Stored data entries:
(* ===== verification/EspDns.v ===== *)
(** The DNS client of components/esp_dns: the query builder and the response
    parser (esp_dns_utils.c), the resolvers over TCP, TLS and HTTPS
    (esp_dns_tcp.c, esp_dns_dot.c, esp_dns_doh.c), the handle's life cycle
    (esp_dns.c) and the lwIP hook that chooses among them (esp_dns_lwip.c).

    The transport, the HTTP client, the random source, [ipaddr_aton] and the
    memory allocator are arguments.  The number of answers kept is the
    configuration constant [MAX_ANSWERS], and [DNS_MAX_HOST_IP] is lwIP's. *)
From S2P Require Import Prelude.

(** * Constants and data *)

Inductive err_t := ERR_OK | ERR_MEM | ERR_VAL | ERR_CONN | ERR_ABRT | ERR_ARG.

#[export] Instance err_eq_dec : EqDecision err_t.
Proof. solve_decision. Defined.

Definition DNS_RRTYPE_A : Z := 1.
Definition DNS_RRTYPE_AAAA : Z := 28.
Definition DNS_RRCLASS_IN : Z := 1.
Definition SIZEOF_DNS_HEADER : nat := 12.
Definition SIZEOF_DNS_QUESTION : nat := 4.
Definition SIZEOF_DNS_ANSWER_FIXED : nat := 10.
Definition DNS_MAX_TTL : Z := 604800.
Definition ESP_DNS_BUFFER_SIZE : nat := 512.
Definition ESP_DNS_DEFAULT_TCP_PORT : Z := 53.
Definition ESP_DNS_DEFAULT_DOT_PORT : Z := 853.
Definition ESP_DNS_DEFAULT_DOH_PORT : Z := 443.
Definition ESP_DNS_DEFAULT_TIMEOUT_MS : Z := 10000.
Definition IPADDR_TYPE_V4 : Z := 0.
Definition IPADDR_TYPE_V6 : Z := 6.

(** lwIP's [ip_addr_t]: the sixteen bytes of its address union and its tag. *)
Record ip_addr_t := mk_ip { u_addr : list Z; ip_type : Z }.

Definition ip_zero : ip_addr_t := mk_ip (replicate 16 0%Z) 0.

Record dns_answer_storage_t := mk_answer { status : err_t; ip : ip_addr_t }.

Record dns_response_t := mk_response {
  status_code : err_t;
  id : Z;
  num_answers : nat;
  answers : list dns_answer_storage_t;
}.

Definition set_status (r : dns_response_t) (e : err_t) : dns_response_t :=
  mk_response e (id r) (num_answers r) (answers r).

(** [dns_response->answers[i] = a], checked against the array. *)
Definition set_answer (r : dns_response_t) (i : nat) (a : dns_answer_storage_t)
    : outcome dns_response_t :=
  if i <? length (answers r)
  then Ret (mk_response (status_code r) (id r) (num_answers r) (<[i:=a]> (answers r)))
  else BadAccess.

(** [ntohs] and [ntohl] of a field of the buffer. *)
Definition rd16 (b : list Z) (i : nat) : outcome Z :=
  hi ← rd b i; lo ← rd b (i + 1); Ret (be16 hi lo).

Definition rd32 (b : list Z) (i : nat) : outcome Z :=
  b0 ← rd b i; b1 ← rd b (i + 1); b2 ← rd b (i + 2); b3 ← rd b (i + 3);
  Ret (be32 b0 b1 b2 b3).

(** [htons(v)] as it lies in memory. *)
Definition net16 (v : Z) : list Z := [u8 (Z.shiftr v 8); u8 v].

(** * Queries *)

(** The bytes before the next dot, and what follows from the dot on
    ([strchr(dot, '.')], or the end of the string). *)
Fixpoint next_dot (dot : cstr) : cstr * cstr :=
  match dot with
  | [] => ([], [])
  | c :: s => if (c =? 46)%Z then ([], c :: s) else let '(l, r) := next_dot s in (c :: l, r)
  end.

(** The [while] loop over the labels; [q] is [qname - buffer]. *)
Fixpoint query_labels (fuel : nat) (buffer : list Z) (buffer_size q : nat) (dot : cstr)
    : outcome (list Z * nat) :=
  match fuel with
  | O => OutOfFuel
  | S fuel =>
      match dot with
      | [] => Ret (buffer, q)
      | _ =>
          let '(label, rest) := next_dot dot in
          let len := u8 (Z.of_nat (length label)) in
          buffer ← wr_bytes buffer q [len];
          if buffer_size <? q + 1 then Failed
          else
            buffer ← wr_bytes buffer (q + 1) (take (Z.to_nat len) label);
            query_labels fuel buffer buffer_size (q + 1 + Z.to_nat len)
              (match rest with [] => [] | _ :: rest => rest end)
      end
  end.

(** [esp_dns_create_query]: [rnd] is the value of [esp_random()]; the result is
    the buffer, the query's size and the identifier stored in [*id_o]. *)
Definition esp_dns_create_query (rnd : Z) (buffer_size : nat) (hostname : cstr) (addrtype : Z)
    : outcome (list Z * nat * Z) :=
  let buffer := replicate buffer_size 0%Z in
  let id := Z.land rnd 0xFFFF in
  buffer ← wr_bytes buffer 0 (net16 id);
  buffer ← wr_bytes buffer 2 (net16 0x0100);
  buffer ← wr_bytes buffer 4 (net16 1);
  '(buffer, q) ← query_labels (S (length hostname)) buffer buffer_size SIZEOF_DNS_HEADER hostname;
  buffer ← wr_bytes buffer q [0%Z];
  buffer ← wr_bytes buffer (q + 1) (net16 addrtype);
  buffer ← wr_bytes buffer (q + 3) (net16 DNS_RRCLASS_IN);
  Ret (buffer, q + 1 + SIZEOF_DNS_QUESTION, id).

(** * Responses *)

(** [skip_dns_name(buffer + ptr, remaining_bytes)], as an offset in the buffer. *)
Fixpoint skip_labels (fuel : nat) (buffer : list Z) (ptr remaining_bytes offset : nat)
    : outcome (option nat) :=
  match fuel with
  | O => OutOfFuel
  | S fuel =>
      if remaining_bytes <=? offset then Ret None
      else
        c ← rd buffer (ptr + offset);
        if (c =? 0)%Z then Ret (Some (ptr + (offset + 1)))
        else if (Z.land c 0xC0 =? 0xC0)%Z then
          if remaining_bytes - offset <? 2 then Ret None else Ret (Some (ptr + (offset + 2)))
        else if (63 <? c)%Z then Ret None
        else if remaining_bytes - offset <? Z.to_nat c + 1 then Ret None
        else skip_labels fuel buffer ptr remaining_bytes (offset + (Z.to_nat c + 1))
  end.

Definition skip_dns_name (buffer : list Z) (ptr remaining_bytes : nat) : outcome (option nat) :=
  skip_labels (S remaining_bytes) buffer ptr remaining_bytes 0.

(** [memcpy(&answers[i].ip, ptr, n)] and [IP_SET_TYPE]. *)
Definition copy_ip (a : ip_addr_t) (buffer : list Z) (ptr n : nat) (type : Z)
    : outcome ip_addr_t :=
  bs ← rd_bytes buffer ptr n;
  u ← wr_bytes (u_addr a) 0 bs;
  Ret (mk_ip u type).

(** The type switch on one answer. *)
Definition store_answer (buffer : list Z) (ptr : nat) (type data_len : Z) (a : dns_answer_storage_t)
    : outcome dns_answer_storage_t :=
  if (type =? DNS_RRTYPE_A)%Z && (data_len =? 4)%Z then
    i ← copy_ip (ip a) buffer ptr 4 IPADDR_TYPE_V4; Ret (mk_answer ERR_OK i)
  else if (type =? DNS_RRTYPE_AAAA)%Z && (data_len =? 16)%Z then
    i ← copy_ip (ip a) buffer ptr 16 IPADDR_TYPE_V6; Ret (mk_answer ERR_OK i)
  else Ret (mk_answer ERR_VAL (ip a)).
(* ===== verification/EspDnsProofs.v ===== *)
(** Correctness of the DNS client: every routine stays inside its buffers, a
    query has the wire format of its host name, a well-formed response is
    parsed to exactly the addresses it carries, and a resolution over TCP or
    TLS returns the addresses the server sent. *)
From S2P Require Import Prelude EspDns.

(** * Fields of a message *)

Lemma rd16_has b i v : u16_ok v -> has b i (net16 v) -> rd16 b i = Ret v.
Proof.
  intros Hv H. unfold rd16, net16 in *. rewrite (rd_has _ _ _ _ H). simpl.
  apply has_cons in H as [_ H]. rewrite (rd_has _ _ _ _ H). simpl. by rewrite be16_split.
Qed.

Definition net32 (v : Z) : list Z :=
  [u8 (Z.shiftr v 24); u8 (Z.shiftr v 16); u8 (Z.shiftr v 8); u8 v].

Lemma rd32_has b i v : u32_ok v -> has b i (net32 v) -> rd32 b i = Ret v.
Proof.
  intros Hv H. unfold rd32, net32 in *. rewrite (rd_has _ _ _ _ H); simpl.
  apply has_cons in H as [_ H]. rewrite (rd_has _ _ _ _ H); simpl.
  apply has_cons in H as [_ H]. replace (i + 1 + 1) with (i + 2) in H by lia.
  rewrite (rd_has _ _ _ _ H); simpl.
  apply has_cons in H as [_ H]. replace (i + 2 + 1) with (i + 3) in H by lia.
  rewrite (rd_has _ _ _ _ H); simpl. by rewrite be32_split.
Qed.

Lemma rd16_ok b i : i + 1 < length b -> Forall byte_ok b -> returns (rd16 b i) u16_ok.
Proof.
  intros Hi Hb. unfold rd16.
  eapply returns_bind; [apply rd_ok; lia|]. intros hi Hhi.
  eapply returns_bind; [apply rd_ok; lia|]. intros lo Hlo. simpl.
  apply be16_range; [exact (Forall_lookup_1 _ _ _ _ Hb Hhi)|exact (Forall_lookup_1 _ _ _ _ Hb Hlo)].
Qed.

Lemma rd32_ok b i : i + 3 < length b -> returns (rd32 b i) (fun _ => True).
Proof.
  intros Hi. unfold rd32. do 4 (eapply returns_bind; [apply rd_ok; lia|]; intros ? _). done.
Qed.

(** * Skipping a name *)

Lemma skip_labels_ok fuel b ptr rem off :
  ptr + rem <= length b -> rem - off < fuel -> off <= rem -> Forall byte_ok b ->
  returns (skip_labels fuel b ptr rem off)
    (fun r => match r with Some p => ptr + off < p <= ptr + rem | None => True end).
Proof.
  revert off; induction fuel as [|fuel IH]; intros off Hl Hf Ho Hb; [lia|].
  cbn [skip_labels]. case_on_goal; bsimp; [done|].
  eapply returns_bind; [apply rd_ok; lia|]. intros c Hc.
  assert (byte_ok c) as Hcb by exact (Forall_lookup_1 _ _ _ _ Hb Hc). unfold byte_ok in Hcb.
  case_on_goal; bsimp; [simpl; lia|].
  case_on_goal; bsimp; [case_on_goal; bsimp; simpl; [done|lia]|].
  case_on_goal; bsimp; [done|]. case_on_goal; bsimp; [done|].
  eapply returns_mono; [apply IH; try done; lia|]. intros [p|]; [lia|done].
Qed.

(** The names a message may hold: labels up to a zero byte or up to a
    compression pointer. *)
Inductive wire_name : list Z -> Prop :=
| wire_end : wire_name [0%Z]
| wire_ptr hi lo : (192 <= hi < 256)%Z -> byte_ok lo -> wire_name [hi; lo]
| wire_label l rest : 0 < length l < 64 -> wire_name rest ->
    wire_name (Z.of_nat (length l) :: l ++ rest).

Lemma wire_name_nonempty n : wire_name n -> 0 < length n.
Proof. destruct 1; simpl; lia. Qed.

Lemma land_ptr hi : (192 <= hi < 256)%Z -> Z.land hi 0xC0 = 0xC0%Z.
Proof.
  intros H. assert (Hin : In (Z.to_nat hi) (seq 192 64)) by (apply in_seq; lia).
  rewrite <- (Z2Nat.id hi) by lia. revert Hin.
  apply (proj1 (List.Forall_forall (fun k => Z.land (Z.of_nat k) 0xC0 = 0xC0%Z) _)).
  repeat constructor.
Qed.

§ **TASK DIRECTIONS**
Scan the entries above for the string "shiftr" and copy each line containing it.

§ **TASK RESPONSE**
Definition net16 (v : Z) : list Z := [u8 (Z.shiftr v 8); u8 v].
  [u8 (Z.shiftr v 24); u8 (Z.shiftr v 16); u8 (Z.shiftr v 8); u8 v].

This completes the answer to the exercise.